GREENLEE: You were one of the founders of the Open Directory Project. What did you learn from building the Open Directory that youve applied to this new site?
SKRENTA: The Open Directory was built with 60,000 volunteer editors. We built a giant web directory similar to Yahoo, but 3-4 times bigger than Yahoo Directory. Its actually the directory tab on Google.com, in addition to being used by AOL and Netscape. It was a very successful project, but we sort of took the opposite tact with Topix.net. We have zero human editors at Topix its all done with AI (artificial intelligence). Humans are really good at some tasks, but the scale of what were doing here is just so vast that we couldnt have humans manually editing stories or selecting topics or categorizing them. Its too big a project for even 60,000 people to undertake.
GREENLEE: Whats fascinating is what it seems like what youre building is somewhat of a dynamically populated directory. It looks like you still have that focus on categorizations of content, which is different than a regular search engine.
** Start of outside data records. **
(* ===== verification/OutboxMongoGuarantees.v ===== *)
(** The MongoDB outbox under any interleaving of concurrent calls.

    Calls of any kind, in any number, interleave command by command on one
    collection; commands may be refused, and replies may be lost.  Every command
    is a step of the life cycle, and no pending event is handed out twice. *)

From stdpp Require Import base numbers list gmap strings sorting.
From S2P Require Import Prelude GoText Effects OutboxLastError OutboxEvent OutboxMongo OutboxMongoLifecycle OutboxMongoClaims.

Local Open Scope Z_scope.
Local Open Scope go_scope.

(** ** Calls *)

Inductive call :=
| CallCreate (ctx : Ctx) (tx : bool) (event : option OutboxEvent)
| CallListPending (ctx : Ctx) (limit : Z)
| CallListPendingByType (ctx : Ctx) (eventType : text) (limit : Z)
| CallListFailedForRetry (ctx : Ctx) (limit : Z) (failedBefore : gotime)
| CallResetForRetry (ctx : Ctx) (limit : Z) (failedBefore : gotime)
| CallReclaimStuckProcessing (ctx : Ctx) (limit : Z) (processingBefore : gotime)
| CallResetStuckProcessing (ctx : Ctx) (limit : Z) (processingBefore : gotime)
| CallMarkPublished (ctx : Ctx) (id : uuid) (publishedAt : gotime)
| CallMarkFailed (ctx : Ctx) (id : uuid) (errMsg : text)
| CallMarkInvalid (ctx : Ctx) (id : uuid) (errMsg : text)
| CallGetByID (ctx : Ctx) (id : uuid)
| CallListTenants (ctx : Ctx)
| CallDeletePublishedBefore (ctx : Ctx) (before : gotime) (keep : list text) (limit : Z)
| CallListTenantsWithPublishedBefore (ctx : Ctx) (before : gotime) (keep : list text).

(** What the list calls returned; the others' answers are not looked at. *)
Inductive outcome := Listed (r : result mongo_error (list OutboxEvent)) | Answered.

(** The phase a call claims from. *)
Definition call_from (j : call) : phase :=
  match j with
  | CallListPending _ _ | CallListPendingByType _ _ _ => Pending
  | CallResetForRetry _ _ _ => Failed
  | _ => Processing
  end.

Definition purges (j : call) : bool := match j with CallDeletePublishedBefore _ _ _ _ => true | _ => false end.

(** The context of a call that lists pending events. *)
Definition lists (j : call) : option Ctx :=
  match j with CallListPending ctx _ | CallListPendingByType ctx _ _ => Some ctx | _ => None end.

Section calls.
Context `{MongoPlatform} (m : Z) (repo : Repository).

(** One attempt budget for all the calls. *)
Definition call_prog (j : call) : prog outcome :=
  match j with
  | CallCreate ctx tx event => (λ _, Answered) <$> CreateWithTx repo ctx tx event
  | CallListPending ctx limit => Listed <$> ListPending repo ctx limit
  | CallListPendingByType ctx eventType limit => Listed <$> ListPendingByType repo ctx eventType limit
  | CallListFailedForRetry ctx limit before => (λ _, Answered) <$> ListFailedForRetry repo ctx limit before m
  | CallResetForRetry ctx limit before => (λ _, Answered) <$> ResetForRetry repo ctx limit before m
  | CallReclaimStuckProcessing ctx limit before => (λ _, Answered) <$> ReclaimStuckProcessing repo ctx limit before m
  | CallResetStuckProcessing ctx limit before => (λ _, Answered) <$> ResetStuckProcessing repo ctx limit before m
  | CallMarkPublished ctx id at' => (λ _, Answered) <$> MarkPublished repo ctx id at'
  | CallMarkFailed ctx id errMsg => (λ _, Answered) <$> MarkFailed repo ctx id errMsg m
  | CallMarkInvalid ctx id errMsg => (λ _, Answered) <$> MarkInvalid repo ctx id errMsg
  | CallGetByID ctx id => (λ _, Answered) <$> GetByID repo ctx id
  | CallListTenants ctx => (λ _, Answered) <$> ListTenants repo ctx
  | CallDeletePublishedBefore ctx before keep limit => (λ _, Answered) <$> DeletePublishedBefore repo ctx before keep limit
  | CallListTenantsWithPublishedBefore ctx before keep =>
    (λ _, Answered) <$> ListTenantsWithPublishedBefore repo ctx before keep
  end.

Context (kind : text → option phase) (Hbudget : 0 < m) (Hsane : tenantField repo ∉ reserved).

Definition call_post (j : call) (r : outcome) : assertion := λ U R,
  match lists j, r with Some ctx, Listed (Ok events) => returned repo ctx events U R | _, _ => True end.

Lemma call_prog_holds j :
  holds m repo kind (call_from j) (purges j) (λ U R, U = [] ∧ R = []) (call_prog j) (call_post j).
Proof.
  assert (∀ (p : prog (result mongo_error (list OutboxEvent))) ctx, lists j = Some ctx →
    holds m repo kind (call_from j) (purges j) (λ U R, U = [] ∧ R = []) p (on_ok (returned repo ctx)) →
    holds m repo kind (call_from j) (purges j) (λ U R, U = [] ∧ R = []) (Listed <$> p) (call_post j)) as Hl.
  { intros p ctx E Hp. eapply holds_bind; [exact Hp|]. intros r. apply holds_ret. unfold call_post. rewrite E. by intros U R. }
  assert (∀ X (p : prog (result mongo_error X)), lists j = None →
    holds m repo kind (call_from j) (purges j) (λ U R, U = [] ∧ R = []) p (on_ok (λ _ _ _, True)) →
    holds m repo kind (call_from j) (purges j) (λ U R, U = [] ∧ R = []) ((λ _, Answered) <$> p) (call_post j)) as Ho.
  { intros X p E Hp. eapply holds_bind; [exact Hp|]. intros r. apply holds_ret. unfold call_post. rewrite E. by intros U R. }
  destruct j; first [apply (Hl _ ctx eq_refl) | apply (Ho _ _ eq_refl)].
  - by apply CreateWithTx_behaves.
  - by apply ListPending_holds.
  - by apply ListPendingByType_holds.
  - by apply ListFailedForRetry_behaves.
  - by apply ResetForRetry_behaves.
  - by apply ReclaimStuckProcessing_behaves.
  - by apply ResetStuckProcessing_behaves.
  - by apply MarkPublished_behaves.
  - by apply MarkFailed_behaves.
  - by apply MarkInvalid_behaves.
  - by apply GetByID_behaves.
  - by apply ListTenants_behaves.
  - by apply DeletePublishedBefore_behaves.
  - by apply ListTenantsWithPublishedBefore_behaves.
Qed.

(** ** One command *)

Lemma fresh_doc_ok d : fresh_doc d → doc_ok m kind d.
Proof.
  intros (Hid & Hp & Ht). split; [done|by exists Pending, 0|]. intros T HT. by rewrite HT in Ht.
Qed.

Lemma insert_ok d coll :
  coll_ok m repo kind coll → fresh_doc d → doc_key repo d ∉ (doc_key repo <$> coll) →
  coll_step m repo coll (coll ++ [d]) ∧ coll_ok m repo kind (coll ++ [d]).
Proof.
  intros [Hd Hk] Hf Hn. split; [by apply cs_insert|]. split.
  - apply Forall_app. split; [done|]. constructor; [by apply fresh_doc_ok|constructor].
  - rewrite fmap_app. apply NoDup_app. split_and!; [done| |apply NoDup_singleton].
    intros k Hin ->%list_elem_of_singleton. done.
Qed.

Lemma purge_ok f coll :
  coll_ok m repo kind coll → f !! mongoFieldStatus = Some (CEq (BString OutboxStatusPublished)) →
  coll_step m repo coll (List.filter (λ d, negb (matches f d)) coll) ∧
  coll_ok m repo kind (List.filter (λ d, negb (matches f d)) coll).
Proof.
  intros [Hd Hk] Hf. split; [|split].
  - apply cs_purge. intros d _ Hm. by apply (matches_eq f).
  - by apply Forall_filter_keep.
  - eapply sublist_NoDup; [exact Hk|]. apply fmap_sublist, sublist_filter_bool.
Qed.

Context (from : phase) (purging : bool).

Lemma exec_ok l c coll U R :
  coll_ok m repo kind coll → permitted m repo kind purging U R c →
  coll_step m repo coll (exec repo l c coll).2 ∧ coll_ok m repo kind (exec repo l c coll).2.
Proof.
  clear Hbudget Hsane. intros Hc HP. assert (coll_step m repo coll coll ∧ coll_ok m repo kind coll) as Hsame by (split; [constructor|done]).
  destruct c; simpl; try done.
  - case_bool_decide; destruct (ch_fault l); try done; by apply insert_ok.
  - destruct (update_first f u coll) as [n coll'] eqn:E.
    destruct (ch_fault l); try done; eapply lawful_update; eauto; apply HP.
  - destruct HP as [_ HP]. destruct (ch_fault l); try done; by apply purge_ok.
Qed.

Lemma exec_answered l c coll :
  kind (ch_uuid l) = Some from → answered kind from (Ev c (exec repo l c coll).1).
Proof.
  intros Hk. destruct c; simpl; try done. intros docs raw. destruct (ch_fault l); [|done..]. intros [= <-].
  intros (d & -> & Hd%select_elem)%list_elem_of_fmap. exists d. split; [done|apply Hd].
Qed.

(** The documents read back are documents of the collection under the token. *)
Lemma exec_read_back l c coll U R :
  coll_ok m repo kind coll → permitted m repo kind purging U R c →
  (∀ T raw, (T, raw) ∈ read_back (Ev c (exec repo l c coll).1) →
     raw ∈ coll ∧ field raw mongoFieldClaimToken = BString T ∧ T ∉ R.*1) ∧
  NoDup ((λ h, (h.1, doc_key repo h.2)) <$> read_back (Ev c (exec repo l c coll).1)).
Proof.
  intros Hc HP. assert (∀ h, read_back (Ev c (exec repo l c coll).1) = h →
    (∀ T raw, (T, raw) ∈ h → raw ∈ coll ∧ field raw mongoFieldClaimToken = BString T ∧ T ∉ R.*1) ∧
    NoDup ((λ h, (h.1, doc_key repo h.2)) <$> h)) as Hh; [|by apply Hh].
  intros h <-. destruct c; simpl; try (split; [by intros *; rewrite elem_of_nil|constructor]).
  destruct limit; simpl; [split; [by intros *; rewrite elem_of_nil|constructor]|].
  destruct HP as (T & HT & _ & HR & ->). rewrite HT.
  destruct (ch_fault l); [|split; [by intros *; rewrite elem_of_nil|constructor]..]. cbn [project].
  rewrite list_fmap_id. split.
  - intros T' raw (d & [= -> ->] & Hin)%list_elem_of_fmap. apply (select_elem f sort None) in Hin as [Hin Hm].
    split_and!; [done| |done]. by apply (matches_eq f).
  - rewrite <- list_fmap_compose. change (NoDup ((λ d, (T, doc_key repo d)) <$> select_docs f sort None coll)).
    apply (NoDup_fmap_1 snd). rewrite <- list_fmap_compose. unfold select_docs. simpl.
    rewrite merge_sort_Permutation. eapply sublist_NoDup; [apply (ok_keys _ _ _ _ Hc)|]. apply fmap_sublist, sublist_filter_bool.
Qed.

(** An event handed out stays taken. *)
Lemma exec_keeps l c coll U R T d :
  purging = false → coll_ok m repo kind coll → permitted m repo kind purging U R c →
  kind T = Some Pending → d ∈ coll → taken kind T d →
  (T ∈ U → ∃ raw, (T, raw) ∈ R ∧ doc_key repo raw = doc_key repo d) →
  ∃ d', d' ∈ (exec repo l c coll).2 ∧ doc_key repo d' = doc_key repo d ∧ taken kind T d'.
Proof.
  clear Hbudget Hsane. intros Hnp Hc HP HT Hd Htk Hown. assert (∃ d', d' ∈ coll ∧ doc_key repo d' = doc_key repo d ∧ taken kind T d') as Hsame by eauto.
  destruct c; simpl; try done.
  - case_bool_decide; destruct (ch_fault l); try done; simpl; exists d; split_and!; try done; apply elem_of_app; by left.
  - destruct (update_first f u coll) as [n coll'] eqn:E. destruct (ch_fault l); try done; simpl.
    all: apply update_first_cases in E as [->|(l1 & d1 & l2 & -> & Hm & ->)]; [done|].
    all: apply elem_of_app in Hd as [Hd|[->|Hd]%elem_of_cons];
      [exists d; split_and!; [set_solver|done..]| |exists d; split_and!; [set_solver|done..]].
    all: exists (apply_update u d1); split_and!; [set_solver| |by eapply uo_taken].
    all: destruct Hc as [[_ [Hok _]%Forall_cons]%Forall_app _].
    all: destruct (uo_lawful _ _ _ _ _ _ _ HP d1 Hok Hm) as [[_ Hid] _]; by apply doc_key_step.
  - destruct HP as [HP _]. congruence.
Qed.
End calls.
Was your vision to create a directory-type of search engine?
SKRENTA: What were trying to do is classify text by concept instead of keyword. When you go to Google and type in a name like Scott Peterson or Janet Jackson, these are actually relatively common names. There are thousands of people in the country with those names. Some of them make it into the media, besides the ones we commonly think of. We wanted a system that could be intelligent enough to decide a document was actually about that concept as opposed to being a strict keyword match.